Data below:

Lemma rule_ref_key `{!LuaEnvOk} s hp r g rt lv B v k :
  hp !! r = Some rt -> reg_inv rt lv B -> k ≠ LNil -> B < INT_MAX ->
  exists ref rt', ref_key (mkLua (v :: k :: s) hp r g) = LOk ref (mkLua (v :: k :: s) (<[r := rt']> hp) r g) /\
    lv !! ref = None /\ reg_inv rt' (<[ref := k]> lv) (B + 1).
Proof.
  intros Hr Hinv Hk HB. unfold ref_key.
  erewrite lua_bind_ok by (eapply rule_pushvalue, stack_index_second).
  destruct (rule_ref (v :: k :: s) hp r g rt lv B k Hr Hinv Hk HB) as (ref & rt' & Href & Hpos & Hfresh & Hinv').
  erewrite lua_bind_ok by exact Href. exists ref, rt'.
  unfold LUA_NOREF. rewrite (proj2 (Z.eqb_neq ref (-2))) by lia.
  erewrite lua_bind_ok by reflexivity. done.
Qed.

Lemma rule_travel_key `{!LuaEnvOk} s hp r g rt lv B v k o :
  hp !! r = Some rt -> reg_inv rt lv B -> keyable k = true -> B < INT_MAX ->
  exists ref rt', travel_key o (mkLua (v :: k :: s) hp r g)
      = LOk (add_hash o (entry_hash k), ref) (mkLua (v :: k :: s) (<[r := rt']> hp) r g) /\
    lv !! ref = None /\ reg_inv rt' (<[ref := k]> lv) (B + 1).
Proof.
  intros Hr Hinv Hk HB. assert (k ≠ LNil) as Hnil by (by destruct k).
  destruct (rule_ref_key s hp r g rt lv B v k Hr Hinv Hnil HB) as (ref & rt' & Href & Hfresh & Hinv').
  exists ref, rt'. split; [|done]. unfold travel_key, entry_hash.
  erewrite lua_bind_ok by (eapply rule_isnumber, stack_index_second).
  destruct (tonumber k) as [x|] eqn:E.
  - rewrite bool_decide_true by eauto. by erewrite lua_bind_ok by exact Href.
  - rewrite bool_decide_false by (by intros []). destruct k as [| | |x|str| | |]; try done.
    erewrite lua_bind_ok by (eapply rule_isstring, stack_index_second). cbn [ttype]. simpl (_ || _). cbv iota.
    erewrite lua_bind_ok by (eapply rule_tolstring_str, stack_index_second).
    by erewrite lua_bind_ok by exact Href.
Qed.

(** What the traversal of a described table does: [ops] are appended. *)
Definition grow_obj (o : table_obj) (hs : list byte) (ops : list (table_opcode fcall_arg)) (n : Z) : table_obj :=
  mkObj (o_type o) (o_hashstr o ++ hs) (o_opcodes o ++ ops) (o_cur_table_deep o + n).

Lemma grow_obj_twice o hs ops n hs' ops' n' :
  grow_obj (grow_obj o hs ops n) hs' ops' n' = grow_obj o (hs ++ hs') (ops ++ ops') (n + n').
Proof. unfold grow_obj. simpl. by rewrite !app_assoc, Z.add_assoc. Qed.

Definition travels (travel : Z -> table_obj -> lua table_obj) (n0 : Z) : Prop :=
  forall hp r rt lv B l t fs n m hs s g o,
  hp !! r = Some rt -> reg_inv rt lv B -> described hp r lv t fs n m hs -> hp !! l = Some t -> l ≠ r ->
  NoDup t.*1 -> o_cur_table_deep o + 1 + n <= max_table_deep -> n < n0 -> B + m <= INT_MAX ->
  exists rt' lv' ops e, travel (-1) o (mkLua (LTable l :: s) hp r g)
      = LOk (grow_obj o hs (ops ++ [e]) (1 + n)) (mkLua (LTable l :: s) (<[r := rt']> hp) r g) /\
    e.(op) = tb_end /\ lv ⊆ lv' /\ reg_inv rt' lv' (B + m) /\ denotes_ops_in lv' ops fs.

(** A value that names a format. *)
Lemma rule_travel_arg hp r g s rt lv B k ref v o a travel :
  hp !! r = Some rt -> reg_inv rt (<[ref := k]> lv) B -> arg_of v = Some a ->
  travel_value s_args travel o ref (mkLua (v :: s) hp r g)
  = LOk (push_opcode (add_hash o (entry_hash v)) (mkOp push_value ref (Some a)), Some a) (mkLua (v :: s) hp r g).
Proof.
  intros Hr Hinv Ha. unfold travel_value, arg_of, entry_hash in *.
  destruct (reg_inv_bound _ _ _ ref k Hinv) as [Hpos _]; [apply lookup_insert_eq|].
  assert (forall o', travel_arg o' ref (Some a) (mkLua (v :: s) hp r g)
    = LOk (push_opcode o' (mkOp push_value ref (Some a)), Some a) (mkLua (v :: s) hp r g)) as Harg.
  { intros o'. unfold travel_arg, LUA_NOREF. rewrite (proj2 (Z.eqb_neq ref (-2))) by lia. done. }
  erewrite lua_bind_ok by (eapply rule_isnumber, stack_index_top).
  destruct (tonumber v) as [x|] eqn:E.
  - rewrite bool_decide_true by eauto. rewrite Ha. apply Harg.
  - rewrite bool_decide_false by (by intros []). destruct v as [| | |x|str| | |]; try done.
    erewrite lua_bind_ok by (eapply rule_isstring, stack_index_top). cbn [ttype]. simpl (_ || _). cbv iota.
    erewrite lua_bind_ok by (eapply rule_tolstring_str, stack_index_top). rewrite Ha. apply Harg.
Qed.

(** A value that names none: the key's reference is released. *)
Lemma rule_travel_skip hp r g s rt lv B k ref v o travel :
  hp !! r = Some rt -> reg_inv rt (<[ref := k]> lv) B -> lv !! ref = None ->
  ttype v ≠ LUA_TTABLE -> arg_of v = None ->
  exists rt', travel_value s_args travel o ref (mkLua (v :: s) hp r g)
    = LOk (add_hash o (entry_hash v), None) (mkLua (v :: s) (<[r := rt']> hp) r g) /\ reg_inv rt' lv B.
Proof.
  intros Hr Hinv Hfresh Htab Ha.
  destruct (reg_inv_bound _ _ _ ref k Hinv) as [Hpos Hle]; [apply lookup_insert_eq|].
  destruct (rule_unref (v :: s) hp r g rt _ B ref k Hr Hinv (lookup_insert_eq _ _ _) Hle) as (rt' & Hun & Hinv').
  rewrite delete_insert_id in Hinv' by done. exists rt'. split; [|done].
  unfold travel_value, arg_of, entry_hash in *.
  erewrite lua_bind_ok by (eapply rule_isnumber, stack_index_top).
  destruct (tonumber v) as [x|] eqn:E.
  - rewrite bool_decide_true by eauto. rewrite Ha. unfold travel_arg. by erewrite lua_bind_ok by exact Hun.
  - rewrite bool_decide_false by (by intros []).
    erewrite lua_bind_ok by (eapply rule_isstring, stack_index_top).
    destruct v as [| | |x|str| | |]; try done; simpl (_ || _); cbv iota.
    4:{ erewrite lua_bind_ok by (eapply rule_tolstring_str, stack_index_top). rewrite Ha.
        unfold travel_arg. by erewrite lua_bind_ok by exact Hun. }
    all: erewrite lua_bind_ok by (eapply rule_istable_at, stack_index_top); simpl (_ =? _); cbv iota;
      erewrite lua_bind_ok by exact Hun; unfold add_hash; rewrite app_nil_r; by destruct o.
Qed.

(** One subtable. *)
Lemma rule_travel_table hp r g s rt lv B k ref l t' fs n m hs o travel n0 :
  travels travel n0 -> hp !! r = Some rt -> reg_inv rt (<[ref := k]> lv) B -> lv !! ref = None ->
  l ≠ r -> hp !! l = Some t' -> NoDup t'.*1 -> described hp r lv t' fs n m hs ->
  o_cur_table_deep o + 1 + n <= max_table_deep -> n < n0 -> B + m <= INT_MAX ->
  exists rt' lv' sub e, travel_value s_args travel o ref (mkLua (LTable l :: s) hp r g)
    = LOk (grow_obj o hs (mkOp tb_begin ref None :: sub ++ [e]) (1 + n), None)
        (mkLua (LTable l :: s) (<[r := rt']> hp) r g) /\
    e.(op) = tb_end /\ <[ref := k]> lv ⊆ lv' /\ reg_inv rt' lv' (B + m) /\ denotes_ops_in lv' sub fs.
Proof.
  intros Htr Hr Hinv Hfresh Hlr Hl Hnd Hd Hdeep Hn HB.
  assert (lv ⊆ <[ref := k]> lv) as Hsub by (by apply insert_subseteq).
  destruct (Htr hp r rt _ B l t' fs n m hs s g (push_opcode o (mkOp tb_begin ref None)) Hr Hinv
    (described_mono _ _ _ _ _ _ _ _ _ _ (fun _ _ => eq_refl) Hsub Hd) Hl Hlr Hnd Hdeep Hn HB)
    as (rt' & lv' & ops & e & Hrun & He & Hlv & Hinv' & Hden).
  exists rt', lv', ops, e. split; [|done]. unfold travel_value.
  erewrite lua_bind_ok by (eapply rule_isnumber, stack_index_top). rewrite bool_decide_false by (by intros []).
  erewrite lua_bind_ok by (eapply rule_isstring, stack_index_top). simpl (_ || _). cbv iota.
  erewrite lua_bind_ok by (eapply rule_istable_at, stack_index_top). simpl (_ =? _). cbv iota.
  erewrite lua_bind_ok by exact Hrun. unfold grow_obj, push_opcode. simpl. by rewrite <- app_assoc.
Qed.

(** One entry: the object grows by [ops1] and [hs1], the entries [t2] with the
    fields [fs2] are left, and opcodes for those complete the opcodes for [fs]. *)
Definition entry_step (travel : Z -> table_obj -> lua table_obj) (hp : gmap positive ltable) (r g : positive)
    (lv : gmap Z lua_value) (B : Z) (s : list lua_value) (k v : lua_value) (t2 : ltable) (fs : list field)
    (n m : Z) (hs : list byte) (o : table_obj) : Prop :=
  exists rt1 lv1 B1 fs2 n1 n2 m2 hs1 hs2 ops1 ref va,
    ('(o, key_ref) ← travel_key o; '(o, value_arg) ← travel_value s_args travel o key_ref;
     mret (M := lua) (o, key_ref, value_arg)) (mkLua (v :: k :: s) hp r g)
      = LOk (grow_obj o hs1 ops1 n1, ref, va) (mkLua (v :: k :: s) (<[r := rt1]> hp) r g) /\
    reg_inv rt1 lv1 B1 /\ lv ⊆ lv1 /\ B1 + m2 = B + m /\ n1 + n2 = n /\ 0 <= n1 /\ hs = hs1 ++ hs2 /\
    described hp r lv t2 fs2 n2 m2 hs2 /\
    (forall lv2 ops2, lv1 ⊆ lv2 -> denotes_ops_in lv2 ops2 fs2 -> denotes_ops_in lv2 (ops1 ++ ops2) fs).

Lemma entry_step_ok `{!LuaEnvOk} travel n0 hp r g rt lv B s k v t2 fs n m hs o : travels travel n0 ->
  hp !! r = Some rt -> reg_inv rt lv B -> described hp r lv ((k, v) :: t2) fs n m hs ->
  o_cur_table_deep o + n <= max_table_deep -> n <= n0 -> B + m <= INT_MAX ->
  entry_step travel hp r g lv B s k v t2 fs n m hs o.
Proof.
  intros Htr Hr Hinv Hd Hdeep Hn HB. unfold entry_step.
  assert (keyable k = true /\ 1 <= m) as [Hk Hm].
  { inversion Hd; subst; (split; [done|]);
      repeat match goal with Hx : described _ _ _ _ _ _ _ _ |- _ => apply described_nonneg in Hx end; lia. }
  assert (good_key k = true) as Hgood by (by destruct k as [| | | [] | | | |]).
  destruct (rule_travel_key s hp r g rt lv B v k o Hr Hinv Hk ltac:(lia)) as (ref & rt1 & Hkey & Hfresh & Hinv1).
  assert (<[r := rt1]> hp !! r = Some rt1) as Hr1 by apply lookup_insert_eq.
  assert (lv ⊆ <[ref := k]> lv) as Hsub by (by apply insert_subseteq).
  inversion Hd as [|k' v' t' a f fs' n' m' hs' _ Ha Hf Hd'
                   |k' l' t' fs' n' m' hs' t'' fs'' n'' m'' hs'' _ Hlr' Hl' Hnd' Hd1 Hd2
                   |k' v' t' fs' n' m' hs' _ Htab Ha Hd']; subst.
  - exists rt1, (<[ref := k]> lv), (B + 1), fs', 0, n, m', (entry_hash k ++ entry_hash v), hs',
      [mkOp push_value ref (Some a)], ref, (Some a).
    split; [|split; [done|split; [done|split; [lia|split; [lia|split; [lia|split; [by rewrite app_assoc|split; [done|]]]]]]]].
    + erewrite lua_bind_ok by exact Hkey. cbv beta iota.
      erewrite lua_bind_ok by (eapply rule_travel_arg; eauto). unfold grow_obj, push_opcode, add_hash. simpl.
      by rewrite app_assoc, Z.add_0_r.
    + intros lv2 ops2 Hlv2 Hops2 rt2 Hrt2. assert (luaH_getnum rt2 ref = k) as Hget.
      { apply Hrt2. eapply lookup_weaken; [apply lookup_insert_eq|done]. }
      destruct (reg_inv_bound _ _ _ ref k Hinv1) as [Hpos _]; [apply lookup_insert_eq|].
      rewrite <- Hget. cbn [app]. apply dn_value; [done|by rewrite Hget| |by apply Hops2].
      apply Hf. eapply holds_refs_mono; [|exact Hrt2]. by etrans.
  - destruct (described_nonneg _ _ _ _ _ _ _ _ Hd1). destruct (described_nonneg _ _ _ _ _ _ _ _ Hd2).
    destruct (rule_travel_table (<[r := rt1]> hp) r g (k :: s) rt1 lv (B + 1) k ref l' t' fs' n' m' hs'
      (add_hash o (entry_hash k)) travel n0) as (rt2 & lv2 & sub & e & Hrun & He & Hlv & Hinv2 & Hden);
      try done; try (simpl; lia).
    { by rewrite lookup_insert_ne. }
    { eapply described_mono; [| |exact Hd1]; [|done]. intros l0 Hl0. by rewrite lookup_insert_ne. }
    rewrite insert_insert_eq in Hrun.
    exists rt2, lv2, (B + 1 + m'), fs'', (1 + n'), n'', m'', (entry_hash k ++ hs'), hs'',
      (mkOp tb_begin ref None :: sub ++ [e]), ref, None.
    split; [|split; [done|split; [by etrans|split; [lia|split; [lia|split; [lia|split; [by rewrite app_assoc|split; [done|]]]]]]]].
    + erewrite lua_bind_ok by exact Hkey. cbv beta iota.
      erewrite lua_bind_ok by exact Hrun. unfold grow_obj, add_hash. simpl. by rewrite app_assoc.
    + intros lv3 ops2 Hlv3 Hops2 rt3 Hrt3. assert (luaH_getnum rt3 ref = k) as Hget.
      { apply Hrt3. eapply lookup_weaken; [apply (lookup_insert_eq lv)|by etrans]. }
      destruct (reg_inv_bound _ _ _ ref k Hinv1) as [Hpos _]; [apply lookup_insert_eq|].
      rewrite <- Hget. cbn [app]. rewrite <- app_assoc. apply dn_sub; [done|by rewrite Hget| |done| |by apply Hops2].
      * apply Hden. by eapply holds_refs_mono.
      * eapply sublist_NoDup; [exact Hnd'|by eapply described_keys].
  - destruct (rule_travel_skip (<[r := rt1]> hp) r g (k :: s) rt1 lv (B + 1) k ref v (add_hash o (entry_hash k)) travel)
      as (rt2 & Hrun & Hinv2); try done. rewrite insert_insert_eq in Hrun.
    exists rt2, lv, (B + 1), fs, 0, n, m', (entry_hash k ++ entry_hash v), hs', [], ref, None.
    split; [|split; [done|split; [done|split; [lia|split; [lia|split; [lia|split; [by rewrite app_assoc|split; [done|]]]]]]]].
    + erewrite lua_bind_ok by exact Hkey. cbv beta iota.
      erewrite lua_bind_ok by exact Hrun. unfold grow_obj, add_hash. simpl. by rewrite app_assoc, app_nil_r, Z.add_0_r.
    + done.
Qed.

End of Data.

Try it:
All lines of the material that contain the word "Hget" should be listed.

Your response:
    + intros lv2 ops2 Hlv2 Hops2 rt2 Hrt2. assert (luaH_getnum rt2 ref = k) as Hget.
      rewrite <- Hget. cbn [app]. apply dn_value; [done|by rewrite Hget| |by apply Hops2].
    + intros lv3 ops2 Hlv3 Hops2 rt3 Hrt3. assert (luaH_getnum rt3 ref = k) as Hget.
      rewrite <- Hget. cbn [app]. rewrite <- app_assoc. apply dn_sub; [done|by rewrite Hget| |done| |by apply Hops2].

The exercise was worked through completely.